Every line that includes the word "option" needs to be copied from the listing.

START TASK INPUTS

(** * avatar2: the generic [Target] of [avatar2/targets/target.py]

    A shallow embedding of the [Target] class, of its guard decorator
    [action_valid_decorator_factory] and of the [update_state] / [wait]
    synchronisation, followed by the properties the specification states
    about them.

    Conventions of the embedding.
    - A method of [Target] is a computation in the monad [M]: it threads the
      target object, the state of the attached backends and the record of
      the backend methods called so far, and it ends with a value or with a
      raised exception.
    - The protocols (capabilities) are external objects.  They are known by
      their identity; what a call to one of their methods answers is given
      by an instance of the class [Backend].  A protocol object is an
      ordinary instance: it is truthy and it differs from [None].
    - A method of a protocol works on the state of the backends only; what
      the backends have to report to the target they report by
      [update_state], from a thread of their own.
    - [update_state] receives a member of the enumeration [TargetStates].
    - The parameters with a default value are passed by the caller.
    - Threads are modelled by interleaving: the thread inside [wait] advances
      by the steps of [waiter_step], the other threads by whole requests. *)

From Stdlib Require Import ZArith String.
From stdpp Require Import strings gmap list.

Set Warnings "-register-all".

(** ** Python values and exceptions *)

(** [class TargetStates(Enum)] *)
Inductive TargetStates : Type :=
| CREATED | INITIALIZED | STOPPED | RUNNING | SYNCHING | EXITED.

Definition TargetStates_value (s : TargetStates) : Z :=
  match s with
  | CREATED => 0x1
  | INITIALIZED => 0x2
  | STOPPED => 0x4
  | RUNNING => 0x8
  | SYNCHING => 0x10
  | EXITED => 0x20
  end%Z.

(** [TargetStates(s).name] *)
Definition TargetStates_name (s : TargetStates) : string :=
  match s with
  | CREATED => "CREATED"
  | INITIALIZED => "INITIALIZED"
  | STOPPED => "STOPPED"
  | RUNNING => "RUNNING"
  | SYNCHING => "SYNCHING"
  | EXITED => "EXITED"
  end.

(** [str(TargetStates(s))] *)
Definition TargetStates_str (s : TargetStates) : string :=
  "TargetStates." +:+ TargetStates_name s.

#[global] Instance TargetStates_eq_dec : EqDecision TargetStates.
Proof. solve_decision. Defined.

(** The values that travel through the facade: arguments, results and the
    entries of the status dictionary. *)
Inductive PyVal : Type :=
| PNone
| PBool (b : bool)
| PInt (z : Z)
| PStr (s : string)
| PBytes (bs : list Z)
| PList (vs : list PyVal)
| PState (s : TargetStates).

Record Exn : Type := mkExn { exn_type : string; exn_msg : string }.

Definition Exception (msg : string) : Exn := mkExn "Exception" msg.
Definition AttributeError (msg : string) : Exn := mkExn "AttributeError" msg.

(** ** Protocols *)

(** A protocol object, by identity. *)
Definition Protocol : Type := nat.

(** The methods the target calls on its protocols, with their arguments in
    the order of the call. *)
Inductive Call : Type :=
| call_cont
| call_stop
| call_step
| call_write_memory (address size value num_words raw : PyVal)
| call_read_memory (address size words raw : PyVal)
| call_write_register (register value : PyVal)
| call_read_register (register : PyVal)
| call_set_breakpoint (line hardware temporary regex condition ignore_count thread : PyVal)
| call_set_watchpoint (variable write read : PyVal)
| call_remove_breakpoint (bkptno : PyVal)
| call_shutdown.

Definition method_name (c : Call) : string :=
  match c with
  | call_cont => "cont"
  | call_stop => "stop"
  | call_step => "step"
  | call_write_memory _ _ _ _ _ => "write_memory"
  | call_read_memory _ _ _ _ => "read_memory"
  | call_write_register _ _ => "write_register"
  | call_read_register _ => "read_register"
  | call_set_breakpoint _ _ _ _ _ _ _ => "set_breakpoint"
  | call_set_watchpoint _ _ _ => "set_watchpoint"
  | call_remove_breakpoint _ => "remove_breakpoint"
  | call_shutdown => "shutdown"
  end.

(** How a method of a protocol ends. *)
Inductive Outcome : Type :=
| Returns (v : PyVal)
| Throws (e : Exn).

(** The backends: a state of their own and the answer of every method of
    every protocol object in that state. *)
Class Backend (B : Type) : Type :=
  { invoke : Protocol -> Call -> B -> Outcome * B }.

(** ** The target object *)

(** The six protocol attributes of a target. *)
Inductive Attr : Type :=
| exec_attr | memory_attr | register_attr
| signal_attr | monitor_attr | remote_memory_attr.

Definition attr_name (a : Attr) : string :=
  match a with
  | exec_attr => "_exec_protocol"
  | memory_attr => "_memory_protocol"
  | register_attr => "_register_protocol"
  | signal_attr => "_signal_protocol"
  | monitor_attr => "_monitor_protocol"
  | remote_memory_attr => "_remote_memory_protocol"
  end.

#[global] Instance Attr_eq_dec : EqDecision Attr.
Proof. solve_decision. Defined.

(** What [__init__] reads from the [avatar] it is given. *)
Record Avatar : Type := mkAvatar
  { arch : PyVal;
    avatar_log_name : string;
    output_directory : string }.

Record Target : Type := mkTarget
  { state : TargetStates;
    name : string;
    avatar : Avatar;
    status : gmap string PyVal;
    _arch : PyVal;
    _exec_protocol : option Protocol;
    _memory_protocol : option Protocol;
    _register_protocol : option Protocol;
    _signal_protocol : option Protocol;
    _monitor_protocol : option Protocol;
    _remote_memory_protocol : option Protocol;
    (** the flag of the [threading.Event] *)
    _no_state_update_pending : bool;
    (** the logger: its name, the file of its handler, and the records
        emitted through [log.info], oldest first *)
    log_name : string;
    log_file : string;
    log : list string }.

(** [Target.__init__(self, name, avatar)] *)
Definition __init__ (name : string) (avatar : Avatar) : Target :=
  {| state := CREATED;
     name := name;
     avatar := avatar;
     status := ∅;
     _arch := arch avatar;
     _exec_protocol := None;
     _memory_protocol := None;
     _register_protocol := None;
     _signal_protocol := None;
     _monitor_protocol := None;
     _remote_memory_protocol := None;
     _no_state_update_pending := false;
     log_name := avatar_log_name avatar +:+ ".targets." +:+ name;
     log_file := output_directory avatar +:+ "/" +:+ name +:+ ".log";
     log := [] |}.

(** [getattr(self, protocol)] for a protocol attribute. *)
Definition getattr (self : Target) (a : Attr) : option Protocol :=
  match a with
  | exec_attr => _exec_protocol self
  | memory_attr => _memory_protocol self
  | register_attr => _register_protocol self
  | signal_attr => _signal_protocol self
  | monitor_attr => _monitor_protocol self
  | remote_memory_attr => _remote_memory_protocol self
  end.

END TASK INPUTS

# [SOLUTION TO THIS EXERCISE]
    _exec_protocol : option Protocol;
    _memory_protocol : option Protocol;
    _register_protocol : option Protocol;
    _signal_protocol : option Protocol;
    _monitor_protocol : option Protocol;
    _remote_memory_protocol : option Protocol;
Definition getattr (self : Target) (a : Attr) : option Protocol :=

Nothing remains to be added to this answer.